I came to Spain on the premise that I would be teaching English and learning Spanish. But that's not quite the whole story.

Here the majority of English I am exposed to is British. I have British coworkers in both jobs and I live with an Englishman now. The teaching materials I have at school are all British, which means that every once in a while when scanning over a page before I teach it, I come across a word that makes me go "Huh?" My British vocabulary is therefore expanding just as quickly as my Spanish is.

Flat has replaced apartment in my vocabulary, and I alternate between soccer and football depending on who I'm talking to. If I want my students to understand me, I have to say rubber rather than eraser. When writing on the board I am careful the write colour rather than color. Take a gander at these and see if you know the American equivalents:
  • aubergine
  • lift (as a noun)
  • trainers
  • trousers
  • mark (as a verb)
  • boot (hint: part of a car)
  • garden (hint: a little more than where you grow flowers)
  • courgette
  • pram
  • lorry
  • fly-over
  • windscreen
  • biscuit
  • candyfloss
  • chemist
  • sellotape
  • jumper
Other fun facts about the differences between American and British English (Courtesy of Bill Bryson's Mother Tongue): In Britain, the Royal Mail delivers the post, but in the U.S. the Postal Service delivers the mail.  In the U.S. to knock someone up is to get them pregnant, but in Britain it is simply to knock on their door or wake them up. In the U.S. to table a motion is to put it forward for discussion, but in Britain it means the opposite.

These differences make teaching English that much more interesting. Some want to learn distinct "proper" British English, some want American because most media comes from America. When it comes to pronunciation I don't have much choice but to pass on my own California accent (Just like they're imparting their Andalucían one on me). But with vocabulary I try to be as objective as possible. With the adults I work with, whenever I know that a different word exists in British English I'll write down both for them, explaining which is which and that they're both correct. When they use these words in conversation I can see the wheels turning in their head as their sentence approaches that word. They pause, internally debating which to use, and usually go with the American one to make their teacher happy. I have them trained well.

Wednesday, March 9, 2011

Clouds, couscous, and queens in the Canaries

As mentioned in my last post, I spent last week in the Canary Islands, Las Palmas de Gran Canaria to be more precise. Roxann and I were looking forward to packing nothing but swimsuits, towels, and sunscreen, and spending all week on the beach. It's a good thing we brought a little more than that. This was the view from our room's terrace:
Note the beach, then look up to the not-so-blue sky
We still tried to soak up some sun. Boy did we try. We plopped down in the sand and looked up at the sky, searching for gaps between the clouds, estimating the movement of the clouds, and getting excited for the ten minutes of sunshine we would get when the sun came through a particularly large gap.
Come on sun, I know you want to come out of there!

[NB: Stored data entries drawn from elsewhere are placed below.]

(** Nothing is lost of the stream, and there is nothing new to report. *)
Definition calm (x x' : os) : Prop := ∀ j, fresh x' j = true → fresh x j = true.
#[local] Instance calm_preorder : PreOrder calm.
Proof. split; [by intros x j|]. intros x y z H1 H2 j Hj. auto. Qed.

Lemma wp_sys {A} (f : os → A * os) (Q : A → os → Prop) x : (∀ a x', f x = (a, x') → Q a x') → wp (sys f) Q x.
Proof. intros HQ. unfold wp, sys. destruct (f x) as [a x'] eqn:E. auto. Qed.

Lemma non_blocking_recv1_spec fuel size stream x :
  signals x < fuel → size ≠ 0 →
  wp (non_blocking_recv1 fuel size stream) (λ r x', calm x x' ∧ sent x' = sent x ∧
    match r with
    | again e => e = would_block ∧ received x' = received x ∧ fresh x' read_op = false
    | finished (inl d) => length d ≤ size ∧ received x = d ++ received x' ∧ (stream = true → d ≠ []) 
    | finished (inr e) => received x' = received x ∧ fresh x' read_op = false
    end) x.
Proof.
  revert x. induction fuel as [|fuel IH]; intros x Hf Hs; [lia|]. cbn [non_blocking_recv1]. apply wp_bind, wp_sys. intros r x' Hr.
  pose proof (λ j, fresh_recv _ _ _ _ j Hr) as Hc. destruct r as [d|e].
  - apply recv_ok in Hr as (H1 & H2 & H3 & H4). apply wp_ret. split_and!; [done..|].
    destruct stream; simpl; [|by split_and!]. case_bool_decide as E; [|by split_and!]. subst d. auto.
  - apply recv_fails in Hr as (H1 & H2 & H3). destruct e; try (apply wp_ret; split_and!; done).
    eapply wp_mono; [|apply IH; [lia|done]]. intros a y (C1 & C2 & C3). rewrite <- H1, <- H2. split_and!; [by trans x'|done|done].
Qed.
Lemma non_blocking_send1_spec fuel d x :
  signals x < fuel →
  wp (non_blocking_send1 fuel d) (λ r x', calm x x' ∧ received x' = received x ∧
    match r with
    | again e => e = would_block ∧ sent x' = sent x ∧ fresh x' write_op = false
    | finished (inl n) => n ≤ length d ∧ sent x' = sent x ++ take n d ∧ (n < length d → fresh x' write_op = false)
    | finished (inr e) => sent x' = sent x ∧ fresh x' write_op = false
    end) x.
Proof.
  revert x. induction fuel as [|fuel IH]; intros x Hf; [lia|]. cbn [non_blocking_send1]. apply wp_bind, wp_sys. intros r x' Hr.
  pose proof (λ j, fresh_send _ _ _ _ j Hr) as Hc. destruct r as [n|e].
  - apply send_ok in Hr as (H1 & H2 & H3 & H4). apply wp_ret. by split_and!.
  - apply send_fails in Hr as (H1 & H2 & H3). destruct e; try (apply wp_ret; split_and!; done).
    eapply wp_mono; [|apply IH; lia]. intros a y (C1 & C2 & C3). rewrite <- H1, <- H2. split_and!; [by trans x'|done|done].
Qed.
(* ===== verification/AsioReactor.v ===== *)
(** * The reactor of asio

    [epoll_reactor] for one socket: the queues of operations of its [descriptor_state],
    the speculative attempt of [start_op], the edge-triggered notifications of [epoll],
    and [perform_io], which the scheduler calls for a descriptor that is ready.  Each
    descriptor has a mutex of its own, and an operation on it does not touch others. *)

From S2P Require Import Prelude Conc Text Socket AsioSocketOps.
From stdpp Require Import options.

(** ** Events *)

Definition EPOLLIN : Z := 1.
Definition EPOLLPRI : Z := 2.
Definition EPOLLOUT : Z := 4.
Definition EPOLLERR : Z := 8.
Definition EPOLLHUP : Z := 16.
Definition EPOLLET : Z := 2147483648.

(** [flag] of [perform_io] *)
Definition flag (j : op_type) : Z := match j with read_op => EPOLLIN | write_op => EPOLLOUT | except_op => EPOLLPRI end.
Definition always_reported : Z := Z.lor EPOLLERR EPOLLHUP.
Definition has_event (events mask : Z) : bool := negb (bool_decide (Z.land events mask = 0%Z)).

(** What [epoll] sees on the socket when it looks. *)
Class Epoll (os : Type) : Type := { poll_events : os → Z }.

(** ** [descriptor_state] *)

Record per_type (A : Type) : Type := PerType { on_read : A; on_write : A; on_except : A }.
Arguments PerType {A} on_read on_write on_except.
Arguments on_read {A} p.
Arguments on_write {A} p.
Arguments on_except {A} p.

Definition at_type {A} (j : op_type) (p : per_type A) : A :=
  match j with read_op => on_read p | write_op => on_write p | except_op => on_except p end.
Definition set_type {A} (j : op_type) (a : A) (p : per_type A) : per_type A :=
  match j with
  | read_op => PerType a (on_write p) (on_except p)
  | write_op => PerType (on_read p) a (on_except p)
  | except_op => PerType (on_read p) (on_write p) a
  end.

Record descriptor_state : Type := DescriptorState {
  registered_events_ : Z;
  op_queue_ : per_type (list reactor_op);
  try_speculative_ : per_type bool;
  shutdown_ : bool }.

Definition set_registered (n : Z) (d : descriptor_state) : descriptor_state :=
  DescriptorState n (op_queue_ d) (try_speculative_ d) (shutdown_ d).
Definition set_queue (j : op_type) (q : list reactor_op) (d : descriptor_state) : descriptor_state :=
  DescriptorState (registered_events_ d) (set_type j q (op_queue_ d)) (try_speculative_ d) (shutdown_ d).
Definition set_speculative (j : op_type) (b : bool) (d : descriptor_state) : descriptor_state :=
  DescriptorState (registered_events_ d) (op_queue_ d) (set_type j b (try_speculative_ d)) (shutdown_ d).

(** The socket in the kernel, the events that [epoll] is to report, and whether it has
    the socket on its list. *)
Record kernel (os : Type) : Type := Kernel { k_os : os; k_interest : Z; k_edge : bool }.
Arguments Kernel {os} k_os k_interest k_edge.
Arguments k_os {os} k.
Arguments k_interest {os} k.
Arguments k_edge {os} k.

(** The operations that were started; those that were performed, with what they took
    and gave; those that were handed to the scheduler, or destroyed; and all bytes that
    have arrived. *)
Record history : Type := History {
  h_started : list reactor_op;
  h_log : list reactor_op;
  h_posted : list reactor_op;
  h_destroyed : list reactor_op;
  h_arrived : text }.

(** Whether the socket refers to its [descriptor_state]; the state; [task_result_] while
    the descriptor is in the queue of the scheduler; and the calls of [perform_io] that
    threads are about to make. *)
Record reactor (os : Type) : Type := Reactor {
  r_data : bool;
  r_desc : descriptor_state;
  r_kernel : kernel os;
  r_task_result : option Z;
  r_performing : list Z;
  r_hist : history }.
Arguments Reactor {os} r_data r_desc r_kernel r_task_result r_performing r_hist.
Arguments r_data {os} r.
Arguments r_desc {os} r.
Arguments r_kernel {os} r.
Arguments r_task_result {os} r.
Arguments r_performing {os} r.
Arguments r_hist {os} r.

Section reactor.
Context {os : Type} `{Os os, Epoll os} (patience : os → nat).
Notation comp := (comp (reactor os)).

Definition set_desc (f : descriptor_state → descriptor_state) : comp unit :=
  modify (λ r, Reactor (r_data r) (f (r_desc r)) (r_kernel r) (r_task_result r) (r_performing r) (r_hist r)).
Definition set_data (b : bool) : comp unit :=
  modify (λ r, Reactor b (r_desc r) (r_kernel r) (r_task_result r) (r_performing r) (r_hist r)).
Definition set_kernel (f : kernel os → kernel os) : comp unit :=
  modify (λ r, Reactor (r_data r) (r_desc r) (f (r_kernel r)) (r_task_result r) (r_performing r) (r_hist r)).
Definition set_hist (f : history → history) : comp unit :=
  modify (λ r, Reactor (r_data r) (r_desc r) (r_kernel r) (r_task_result r) (r_performing r) (f (r_hist r))).

Definition log_op (o : reactor_op) : comp unit :=
  set_hist (λ h, History (h_started h) (h_log h ++ [o]) (h_posted h) (h_destroyed h) (h_arrived h)).
(** [post_immediate_completion], [post_deferred_completions] *)
Definition post (ops : list reactor_op) : comp unit :=
  set_hist (λ h, History (h_started h) (h_log h) (h_posted h ++ ops) (h_destroyed h) (h_arrived h)).
Definition destroy (ops : list reactor_op) : comp unit :=
  set_hist (λ h, History (h_started h) (h_log h) (h_posted h) (h_destroyed h ++ ops) (h_arrived h)).
Definition note_started (o : reactor_op) : comp unit :=
  set_hist (λ h, History (h_started h ++ [o]) (h_log h) (h_posted h) (h_destroyed h) (h_arrived h)).

(** [reactor_op::perform]; what is performed to its end is noted. *)
Definition perform_op (o : reactor_op) : comp (status * reactor_op) := λ r,
  let k := r_kernel r in
  match perform (S (patience (k_os k))) o (k_os k) with
  | Done (st, o) x =>
      (set_kernel (λ k, Kernel x (k_interest k) (k_edge k));;
       match st with not_done => mret tt | _ => log_op o end;;
       mret (st, o)) r
  | Block => Block
  | Fault f => Fault f
  end.

(** ** [epoll_ctl] *)

Definition seen (events : Z) (x : os) : bool := has_event (poll_events x) (Z.lor events always_reported).
Definition epoll_add (events : Z) : comp unit := set_kernel (λ k, Kernel (k_os k) events (seen events (k_os k))).
Definition epoll_mod (events : Z) : comp unit := set_kernel (λ k, Kernel (k_os k) events (k_edge k || seen events (k_os k))).
(** [EPOLL_CTL_DEL], or the last [close] of the descriptor *)
Definition epoll_del : comp unit := set_kernel (λ k, Kernel (k_os k) 0 false).

(** ** [epoll_reactor] *)

Definition all_events : Z := Z.lor EPOLLIN (Z.lor EPOLLERR (Z.lor EPOLLHUP (Z.lor EPOLLPRI EPOLLET))).

(** The result of [EPOLL_CTL_ADD]: success, [EPERM], or another error. *)
Inductive add_result : Type := add_ok | add_eperm | add_error.

Definition register_descriptor (result : add_result) : comp bool :=
  set_data true;;
  set_desc (λ d, DescriptorState (registered_events_ d) (op_queue_ d) (PerType true true true) false);;
  set_desc (set_registered all_events);;
  match result with
  | add_ok => epoll_add all_events;; mret true
  | add_eperm => set_desc (set_registered 0);; mret true
  | add_error => mret false
  end.

(** The operation cannot be done in [start_op] and has to be queued, unless there is an
    error: the operation is queued if [false] is returned. *)
Definition register_out (mod_result : option Z) (o : reactor_op) : comp bool :=
  r ← get_state;
  if has_event (registered_events_ (r_desc r)) EPOLLOUT then mret false
  else match mod_result with
  | None =>
      let events := Z.lor (registered_events_ (r_desc r)) EPOLLOUT in
      epoll_mod events;;
      set_desc (λ d, set_registered (Z.lor (registered_events_ d) events) d);; mret false
  | Some e => post [with_ec (Some (err_other e)) o];; mret true
  end.

(** The branch that may try at once; [mod_result] is the error of [EPOLL_CTL_MOD], if there is one. *)
Definition start_speculative (j : op_type) (o : reactor_op) (mod_result : option Z) : comp (bool * reactor_op) :=
  r ← get_state;
  s ← (if at_type j (try_speculative_ (r_desc r)) then perform_op o else mret (not_done, o));
  match s with
  | (not_done, o) =>
      if decide (registered_events_ (r_desc r) = 0%Z) then
        post [with_ec (Some (err_other 95)) o];; mret (true, o)
      else if decide (j = write_op) then finished ← register_out mod_result o; mret (finished, o)
      else mret (false, o)
  | (st, o) =>
      match st with
      | done_and_exhausted =>
          if decide (registered_events_ (r_desc r) = 0%Z) then mret tt else set_desc (set_speculative j false)
      | _ => mret tt
      end;;
      post [o];; mret (true, o)
  end.

(** The branch that may not: the descriptor is registered again, so that it is
    reported if it is ready already. *)
Definition start_deferred (j : op_type) (o : reactor_op) : comp bool :=
  r ← get_state;
  if decide (registered_events_ (r_desc r) = 0%Z) then post [with_ec (Some (err_other 95)) o];; mret true
  else
    (if decide (j = write_op) then set_desc (λ d, set_registered (Z.lor (registered_events_ d) EPOLLOUT) d) else mret tt);;
    r ← get_state;
    epoll_mod (registered_events_ (r_desc r));; mret false.

Definition push_op (j : op_type) (o : reactor_op) : comp unit :=
  set_desc (λ d, set_queue j (at_type j (op_queue_ d) ++ [o]) d).

Definition start_op (j : op_type) (o : reactor_op) (allow_speculative : bool) (mod_result : option Z) : comp unit :=
  r ← get_state;
  let d := r_desc r in
  if negb (r_data r) then post [with_ec (Some (err_other 9)) o]
  else if shutdown_ d then post [o]
  else if decide (at_type j (op_queue_ d) = []) then
    if allow_speculative && (bool_decide (j ≠ read_op) || bool_decide (on_except (op_queue_ d) = [])) then
      s ← start_speculative j o mod_result;
      if s.1 : bool then mret tt else push_op j s.2
    else
      finished ← start_deferred j o;
      if finished : bool then mret tt else push_op j o
  else push_op j o.

(** The operations of all queues, which are emptied, with [operation_aborted]. *)
Definition abort_op (o : reactor_op) : reactor_op := with_ec (Some err_aborted) o.
Definition abort_all : comp (list reactor_op) :=
  r ← get_state;
  let q := op_queue_ (r_desc r) in
  set_desc (λ d, DescriptorState (registered_events_ d) (PerType [] [] []) (try_speculative_ d) (shutdown_ d));;
  mret (abort_op <$> (on_read q ++ on_write q ++ on_except q)).

Definition cancel_ops : comp unit :=
  r ← get_state;
  if r_data r then ops ← abort_all; post ops else mret tt.

Definition cancel_ops_by_key (j : op_type) (key : nat) : comp unit :=
  r ← get_state;
  if r_data r then
    let q := at_type j (op_queue_ (r_desc r)) in
    set_desc (set_queue j (filter (λ o, cancellation_key_ o ≠ Some key) q));;
    post (abort_op <$> filter (λ o, cancellation_key_ o = Some key) q)
  else mret tt.

Definition deregister_descriptor (closing : bool) : comp unit :=
  r ← get_state;
  if negb (r_data r) then mret tt
  else if shutdown_ (r_desc r) then set_data false
  else
    (if closing then mret tt
     else if decide (registered_events_ (r_desc r) = 0%Z) then mret tt else epoll_del);;
    ops ← abort_all;
    set_desc (λ d, DescriptorState (registered_events_ d) (op_queue_ d) (try_speculative_ d) true);;
    post ops.

Definition cleanup_descriptor_data : comp unit := set_data false.

(** ** [perform_io] *)

(** The loop on one queue: what is left of it, what is complete, and whether the
    descriptor is exhausted. *)
Fixpoint perform_queue (q : list reactor_op) : comp (list reactor_op * list reactor_op * bool) :=
  match q with
  | [] => mret ([], [], false)
  | o :: q =>
      s ← perform_op o;
      match s with
      | (not_done, o) => mret (o :: q, [], false)
      | (done_, o) => r ← perform_queue q; mret (r.1.1, o :: r.1.2, r.2)
      | (done_and_exhausted, o) => mret (q, [o], true)
      end
  end.

Definition perform_type (events : Z) (j : op_type) : comp (list reactor_op) :=
  if has_event events (Z.lor (flag j) always_reported) then
    r ← get_state;
    set_desc (set_speculative j true);;
    p ← perform_queue (at_type j (op_queue_ (r_desc r)));
    set_desc (set_queue j p.1.1);;
    (if p.2 : bool then set_desc (set_speculative j false) else mret tt);;
    mret p.1.2
  else mret [].

(** The first operation is completed at once, the others are posted; both are handed to
    the scheduler in this order. *)
Definition perform_io (events : Z) : comp unit :=
  e ← perform_type events except_op;
  w ← perform_type events write_op;
  d ← perform_type events read_op;
  post (e ++ w ++ d).

(** ** [run] *)

(** An event for the descriptor, in the loop of [run] over what [epoll_wait] gave. *)
Definition dispatch_event (events : Z) : comp unit :=
  modify (λ r, Reactor (r_data r) (r_desc r) (r_kernel r)
                 (Some (match r_task_result r with None => events | Some t => Z.lor t events end)) (r_performing r) (r_hist r)).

But the clouds couldn't damper our day. We had our good friends Ben, Jerry, and Don Simon to nourish us, an old man exercising in a speedo to entertain us, and this to look at:

Other than "sunbathing," the trip consisted of interesting food experiences including deaf and mute waiters, and excellent sushi but poor communication because the waiter really wanted to speak his less than fabulous English to us. There was Canarian puchero and Lebanese food with deceiving menus where "couscous" is a whole lot more than just couscous in both price and portion. Thank goodness the hostel had a fridge because I asked to box up my leftovers for the first time in Spain (something unheard of here).

We ventured down to the south side of the island one afternoon hoping for more sun, which we didn't find, but there was less wind, so we were able to enjoy sipping beers at a cafe with our toes buried in the sand. (My apologies, I forgot my camera that day)

One last very cool thing we were able to experience was a little bit of Carnaval. Apparently the Canaries are second in Spain only to Cadíz for their Carnaval celebration, but unfortunately we were only there Monday through Friday, so we didn't get to see any of the weekend insanity. Each night there was some sort of production or competition in the center of town. We saw what we decided is the Spanish equivalent of Miss America, but instead of a swimsuit or talent contest, they simply parade around in these ornate contraptions like peacocks with their feathers spread in display. The more glitz and glam, the better.
I, of course, didn't take that picture because I was no where close enough. Here's mine of the final dramatic ceremony in which the winner was announced:

And the winner in pink, who can't express her excitement too much due to being strapped to something the size of a car.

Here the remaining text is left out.